Work required:
From first line to last, write out the data precisely as shown.

Stored data entries:

§

(** * SPI panel drivers ILI9806E and ST7789V: a shallow embedding

    The two drivers are glue code: every function is a straight line of
    calls into the kernel (GPIO consumer API, MIPI DBI helpers, DRM core)
    with a handful of early returns.  The embedding keeps that shape.
    A driver function is a computation in a state monad whose state is the
    log of kernel calls made so far, each paired with the value the kernel
    returned; the kernel itself is an environment that answers every call
    from the history.  What a driver does is then what it appends to the
    log, and what it returns. *)

From Stdlib Require Import ZArith List Ascii String Bool Lia DecimalString.
From ExtLib Require Import Structures.Monad Structures.MonadState.
From ExtLib Require Import Data.Monads.StateMonad.
Import ListNotations.
Import MonadNotation.
Local Open Scope monad_scope.
Local Open Scope Z_scope.

(** ** Kernel side *)

Module Kernel.

(** include/linux/err.h and the errno values the drivers name or meet.
    Pointers are signed machine words: an error pointer is one of the
    last [MAX_ERRNO] addresses, that is a value in [-MAX_ERRNO, -1]. *)
Definition NULL : Z := 0.
Definition MAX_ERRNO : Z := 4095.
Definition ENOENT : Z := 2.
Definition EIO : Z := 5.
Definition ENOMEM : Z := 12.

Definition IS_ERR (ptr : Z) : bool := (- MAX_ERRNO <=? ptr) && (ptr <? 0).
Definition PTR_ERR (ptr : Z) : Z := ptr.

(** [BIT(n)] and the conversion to [u8] that an assignment to a [u8] or
    [uint8_t] object performs. *)
Definition BIT (n : Z) : Z := Z.shiftl 1 n.
Definition u8 (x : Z) : Z := x mod 256.

(** Modelled from the spec: the MIPI DCS command numbers of
    include/video/mipi_display.h, which is not under src/.  The spec only
    names the commands (sleep, display on/off); the values are those of the
    MIPI DCS standard and no theorem depends on them beyond their being
    bytes. *)
Definition MIPI_DCS_ENTER_SLEEP_MODE : Z := 0x10.
Definition MIPI_DCS_EXIT_SLEEP_MODE : Z := 0x11.
Definition MIPI_DCS_ENTER_NORMAL_MODE : Z := 0x13.
Definition MIPI_DCS_SET_DISPLAY_OFF : Z := 0x28.
Definition MIPI_DCS_SET_DISPLAY_ON : Z := 0x29.
Definition MIPI_DCS_SET_TEAR_ON : Z := 0x35.
Definition MIPI_DCS_SET_ADDRESS_MODE : Z := 0x36.
Definition MIPI_DCS_SET_PIXEL_FORMAT : Z := 0x3A.

Inductive gpiod_flags : Set := GPIOD_OUT_LOW | GPIOD_OUT_HIGH.

(** The line feed the drivers end their error messages with. *)
Definition LF : string := String "010"%char EmptyString.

§

Written reply:
(** * SPI panel drivers ILI9806E and ST7789V: a shallow embedding

    The two drivers are glue code: every function is a straight line of
    calls into the kernel (GPIO consumer API, MIPI DBI helpers, DRM core)
    with a handful of early returns.  The embedding keeps that shape.
    A driver function is a computation in a state monad whose state is the
    log of kernel calls made so far, each paired with the value the kernel
    returned; the kernel itself is an environment that answers every call
    from the history.  What a driver does is then what it appends to the
    log, and what it returns. *)

From Stdlib Require Import ZArith List Ascii String Bool Lia DecimalString.
From ExtLib Require Import Structures.Monad Structures.MonadState.
From ExtLib Require Import Data.Monads.StateMonad.
Import ListNotations.
Import MonadNotation.
Local Open Scope monad_scope.
Local Open Scope Z_scope.

(** ** Kernel side *)

Module Kernel.

(** include/linux/err.h and the errno values the drivers name or meet.
    Pointers are signed machine words: an error pointer is one of the
    last [MAX_ERRNO] addresses, that is a value in [-MAX_ERRNO, -1]. *)
Definition NULL : Z := 0.
Definition MAX_ERRNO : Z := 4095.
Definition ENOENT : Z := 2.
Definition EIO : Z := 5.
Definition ENOMEM : Z := 12.

Definition IS_ERR (ptr : Z) : bool := (- MAX_ERRNO <=? ptr) && (ptr <? 0).
Definition PTR_ERR (ptr : Z) : Z := ptr.

(** [BIT(n)] and the conversion to [u8] that an assignment to a [u8] or
    [uint8_t] object performs. *)
Definition BIT (n : Z) : Z := Z.shiftl 1 n.
Definition u8 (x : Z) : Z := x mod 256.

(** Modelled from the spec: the MIPI DCS command numbers of
    include/video/mipi_display.h, which is not under src/.  The spec only
    names the commands (sleep, display on/off); the values are those of the
    MIPI DCS standard and no theorem depends on them beyond their being
    bytes. *)
Definition MIPI_DCS_ENTER_SLEEP_MODE : Z := 0x10.
Definition MIPI_DCS_EXIT_SLEEP_MODE : Z := 0x11.
Definition MIPI_DCS_ENTER_NORMAL_MODE : Z := 0x13.
Definition MIPI_DCS_SET_DISPLAY_OFF : Z := 0x28.
Definition MIPI_DCS_SET_DISPLAY_ON : Z := 0x29.
Definition MIPI_DCS_SET_TEAR_ON : Z := 0x35.
Definition MIPI_DCS_SET_ADDRESS_MODE : Z := 0x36.
Definition MIPI_DCS_SET_PIXEL_FORMAT : Z := 0x3A.

Inductive gpiod_flags : Set := GPIOD_OUT_LOW | GPIOD_OUT_HIGH.

(** The line feed the drivers end their error messages with. *)
Definition LF : string := String "010"%char EmptyString.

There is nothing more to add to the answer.